§ Your task:
Among the entries below, take the line with "Notation reachable := (X86Tables.reachable" and the line with "Definition view T", and output them and every line between them exactly, with nothing else.

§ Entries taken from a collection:

┄┄┄┄┄┄┄┄┄┄┄┄┄┄┄┄┄┄┄┄

(* ===== verification/X86Entries.v ===== *)
(** * Entries and tables of x86-64

    The translation of an address is what the walk of the tables finds.  The primitive
    changes - writing an entry, putting a new table under one, splitting a large page,
    taking an empty table away - are shown to keep the invariant of the tables and of the
    pages that hold them, with what they do to the translation. *)

From stdpp Require Import base tactics numbers list list_numbers gmap.
From Stdlib Require Import ZArith Lia.
From S2P Require Import Prelude Pmm PmmFacts VmObject VmObjectFacts VmAspace X86Mmu X86Tables.
#[local] Open Scope Z_scope.

Module X86Entries.
Import Pmm PmmFacts VmObject VmObjectFacts VmAspace X86Mmu X86Tables.

Section facts.
Context (maps : list mmu_initial_mapping) (root cr3 : Z).
Implicit Types T : tables.
Implicit Types s : pmm.
Implicit Types st : mmu.
Notation table_at := (X86Tables.table_at root).
Notation reachable := (X86Tables.reachable root).
Notation tree := (X86Tables.tree root).
Notation full := (X86Tables.full root).
Notation Tb st := (mm_tables st).

(** ** Translations *)

(** The physical address and the flags. *)
Definition view T (y : Z) : option (Z * Z) := '(L, e) ← walk T 3 root y; f ← arch_mmu_flags e L; Some (Z.land e (page_frame L) + y mod page_size L, f).

(** An entry that maps a page maps a whole one, with flags of the kernel. *)
Definition entry_ok (L : nat) (e : Z) : Prop := IS_PAGE_PRESENT e = true → L = O ∨ IS_LARGE_PAGE e = true → (L ≤ 2)%nat ∧ ∃ pa fl, e = leaf L pa fl ∧ page_at_level L pa.

(** ** The memory of the tables *)

(** The kernel has the pages that it can use for tables mapped at one offset. *)
Definition physmap s : Prop := ∀ a i, a ∈ arenas s → eligible PMM_ALLOC_FLAG_KMAP a = true → 0 ≤ i < npages a →
  paddr_to_kvaddr maps (ar_base a + i * PAGE_SIZE) = Some (u64 (ar_base a + i * PAGE_SIZE + KERNEL_ASPACE_BASE)) ∧ ar_base a + i * PAGE_SIZE + PAGE_SIZE ≤ 2 ^ 52.

Definition table_page : vm_page := mk_page false VM_PAGE_STATE_ALLOC.

(** The page of a table is allocated. *)
Definition held s (t : Z) : Prop := page_at_level 0 t ∧ ∃ p, paddr_to_vm_page s t = Some p ∧ vm_page_to_paddr s p = t ∧ pages s !! p = Some table_page.

Record mmu_ok st : Prop := {
  mo_pmm : pmm_inv (mm_pmm st);
  mo_map : physmap (mm_pmm st);
  mo_tree : tree (Tb st);
  mo_full : full (Tb st);
  mo_held t : reachable (Tb st) t → held (mm_pmm st) t;
  mo_entry L y t e : (L ≤ 3)%nat → dom y → table_at (Tb st) L y = Some t → ent (Tb st) t (vaddr_to_index L y) = Some e → entry_ok L e }.

(** The pages that are free or hold a table. *)
Definition avail st (p : Z) : Prop := pages (mm_pmm st) !! p = Some free_page ∨ ∃ t, reachable (Tb st) t ∧ paddr_to_vm_page (mm_pmm st) t = Some p.

(** The page of an address at a level was invalidated. *)
Definition flushes (l : list (Z * Z * nat * bool)) (y : Z) : Prop := ∃ va L g, (cr3, va, L, g) ∈ l ∧ y / page_size L = va / page_size L.

(** No page is lost, the pages of others and what is in them are left alone, at most [c] pages are taken for
    tables, and every translation that is changed or removed is invalidated. *)
Record evolves (c : Z) st st' : Prop := {
  ev_geo : geo <$> arenas (mm_pmm st') = geo <$> arenas (mm_pmm st);
  ev_avail p : avail st' p ↔ avail st p;
  ev_others p : ¬ avail st p → pages (mm_pmm st') !! p = pages (mm_pmm st) !! p;
  ev_tables t p : paddr_to_vm_page (mm_pmm st) t = Some p → ¬ avail st p → Tb st' !! t = Tb st !! t;
  ev_spent : ∃ X, zlen X ≤ c ∧ ∀ p, pages (mm_pmm st) !! p = Some free_page → p ∉ X → pages (mm_pmm st') !! p = Some free_page;
  ev_tlb : ∃ l, mm_tlb st' = mm_tlb st ++ l ∧ ∀ y, dom y → view (Tb st) y ≠ None → view (Tb st') y ≠ view (Tb st) y → flushes l y }.

Lemma evolves_refl st : evolves 0 st st.
Proof. split; [done|done|done|done|by exists []|]. exists []. by rewrite app_nil_r. Qed.

Lemma evolves_mono c c' st st' : c ≤ c' → evolves c st st' → evolves c' st st'.
Proof. intros Hc [G A O D (X & Hl & HX) F]. split; [done|done|done|done| |done]. exists X. split; [lia|done]. Qed.

Lemma evolves_trans c c' st st1 st2 : evolves c st st1 → evolves c' st1 st2 → evolves (c + c') st st2.
Proof.
  intros [G1 A1 O1 D1 (X1 & S1 & P1) (l1 & E1 & F1)] [G2 A2 O2 D2 (X2 & S2 & P2) (l2 & E2 & F2)]. split; [congruence|intros p; by rewrite A2|intros p Hp; rewrite O2 by (by rewrite A1); auto|intros t p Hp Hn; rewrite (D2 t p), (D1 t p); [done|done|done|by rewrite (paddr_geo _ _ _ G1)|by rewrite A1]|exists (X1 ++ X2); split; [unfold zlen in *; rewrite length_app; lia|]; intros p Hp Hn; rewrite not_elem_of_app in Hn; apply P2; [apply P1|]; tauto|]. exists (l1 ++ l2). rewrite E2, E1, app_assoc. split; [done|]. intros y Hy Hn Hd. destruct (decide (view (Tb st1) y = view (Tb st) y)) as [E|Hne].
  - destruct (F2 y Hy) as (va & L & g & Hin & Hs); [by rewrite E|by rewrite E|]. exists va, L, g. rewrite elem_of_app. auto.
  - destruct (F1 y Hy Hn Hne) as (va & L & g & Hin & Hs). exists va, L, g. rewrite elem_of_app. auto.
Qed.

(** The tables above a level are unchanged. *)
Definition above (L : nat) T T' : Prop := ∀ k y t, (L < k ≤ 3)%nat → dom y → table_at T k y = Some t → T' !! t = T !! t.

Lemma above_at L T T' k y : above L T T' → (L ≤ k ≤ 3)%nat → dom y → table_at T' k y = table_at T k y.
Proof.
  intros Ha [Hk1 Hk] Hy. revert k Hk Hk1. apply (down_ind (λ k, (L ≤ k)%nat → table_at T' k y = table_at T k y)); [done|]. intros k Hk IH Hle. rewrite !(table_at_S _ _ k) by done. rewrite IH by lia. destruct (table_at T (S k) y) as [t|] eqn:E; [|done]. cbn [mbind option_bind]. unfold lower, ent. by rewrite (Ha (S k) y t) by (done || lia).
Qed.

Lemma above_refl L T : above L T T.
Proof. done. Qed.

Lemma above_trans L L' T T1 T2 : (L' ≤ L)%nat → above L' T T1 → above L T1 T2 → above L T T2.
Proof. intros HL H1 H2 k y t Hk Hy Ht. rewrite (H2 k y t), (H1 k y t); [done|lia|done|done|done|done|]. by rewrite (above_at L' T T1 k y) by (done || lia). Qed.

Lemma above_mono L L' T T' : (L' ≤ L)%nat → above L' T T' → above L T T'.
Proof. intros HL H1 k y t Hk. apply H1. lia. Qed.

(** Fewer than [c] pages can be used for tables. *)
Definition starved (c : Z) st : Prop := ∃ X, zlen X < c ∧ ∀ a p, a ∈ arenas (mm_pmm st) → eligible PMM_ALLOC_FLAG_KMAP a = true → p ∈ free_list a → p ∈ X.

Lemma starved_mono c c' st : c ≤ c' → starved c st → starved c' st.
Proof. intros Hc (X & Hl & HX). exists X. split; [lia|done]. Qed.

Lemma starved_evolves c c' st st1 : mmu_ok st → mmu_ok st1 → evolves c st st1 → starved c' st1 → starved (c + c') st.
Proof.
  intros Hok Hok1 [Hg _ _ _ (X1 & S1 & P1) _] (X2 & S2 & P2). exists (X1 ++ X2). split; [unfold zlen in *; rewrite length_app; lia|]. intros a p Ha He Hp. rewrite elem_of_app. destruct (decide (p ∈ X1)) as [?|Hn]; [by left|]. right. destruct (proj1 (ao_free _ _ (pi_arenas _ (mo_pmm _ Hok) a Ha) p) Hp) as [(i & Hi & Ep) Hf]. specialize (P1 p Hf Hn).
  assert (Hin : geo a ∈ geo <$> arenas (mm_pmm st1)) by (rewrite Hg; by apply list_elem_of_fmap_2). apply list_elem_of_fmap in Hin as (b & E & Hb). unfold geo, set_free in E. injection E as Ef _ _ Es Ea. apply (P2 b p Hb); [unfold eligible in *; by rewrite <- Ef|]. apply (ao_free _ _ (pi_arenas _ (mo_pmm _ Hok1) b Hb) p). split; [|done]. exists i. unfold npages, page_at in *. by rewrite <- Es, <- Ea.
Qed.

Lemma at_reach T L y t : (L ≤ 3)%nat → dom y → table_at T L y = Some t → reachable T t.
Proof. intros HL Hy Ht. by exists L, y. Qed.

Lemma ok_entry st L y t : mmu_ok st → (L ≤ 3)%nat → dom y → table_at (Tb st) L y = Some t → ∃ e, read_entry st t (vaddr_to_index L y) = Some e ∧ entry_ok L e.
Proof. intros Hok HL Hy Ht. destruct (full_ent root (Tb st) t (vaddr_to_index L y)) as [e He]; [apply Hok|by eapply at_reach|apply index_range|]. exists e. split; [done|]. by eapply (mo_entry _ Hok). Qed.

(** ** Writes that keep the set of tables *)

(** An entry that is no pointer to a table. *)
Definition plain (L : nat) (e : Z) : Prop := L = O ∨ get_next_table_from_entry e = None.

(** What such an entry translates to. *)
Definition entry_view (L : nat) (e y : Z) : option (Z * Z) := if negb (IS_PAGE_PRESENT e) then None else f ← arch_mmu_flags e L; Some (Z.land e (page_frame L) + y mod page_size L, f).

Lemma plain_absent L e : IS_PAGE_PRESENT e = false → plain L e.
Proof. intros E. right. unfold get_next_table_from_entry. by rewrite E. Qed.

Lemma plain_large L e : IS_LARGE_PAGE e = true → plain L e.
Proof. intros E. right. unfold get_next_table_from_entry. by rewrite E, orb_true_r. Qed.

Lemma not_plain e : IS_PAGE_PRESENT e = true → IS_LARGE_PAGE e = false → get_next_table_from_entry e = Some (Z.land e X86_PG_FRAME).
Proof. intros E1 E2. by apply next_entry. Qed.

Lemma plain_next L e : plain (S L) e → IS_PAGE_PRESENT e = true → IS_LARGE_PAGE e = true.
Proof. intros [?|Hn] Hp; [done|]. destruct (IS_LARGE_PAGE e) eqn:E; [done|]. by rewrite (not_plain e Hp E) in Hn. Qed.

Lemma leaf_plain L pa fl : (L ≤ 2)%nat → page_at_level L pa → plain L (leaf L pa fl).
Proof. intros HL Hpa. destruct L as [|L]; [by left|]. apply plain_large, leaf_large; [lia|done]. Qed.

┄┄┄┄┄┄┄┄┄┄┄┄┄┄┄┄┄┄┄┄

§ Task output:
Notation reachable := (X86Tables.reachable root).
Notation tree := (X86Tables.tree root).
Notation full := (X86Tables.full root).
Notation Tb st := (mm_tables st).

(** ** Translations *)

(** The physical address and the flags. *)
Definition view T (y : Z) : option (Z * Z) := '(L, e) ← walk T 3 root y; f ← arch_mmu_flags e L; Some (Z.land e (page_frame L) + y mod page_size L, f).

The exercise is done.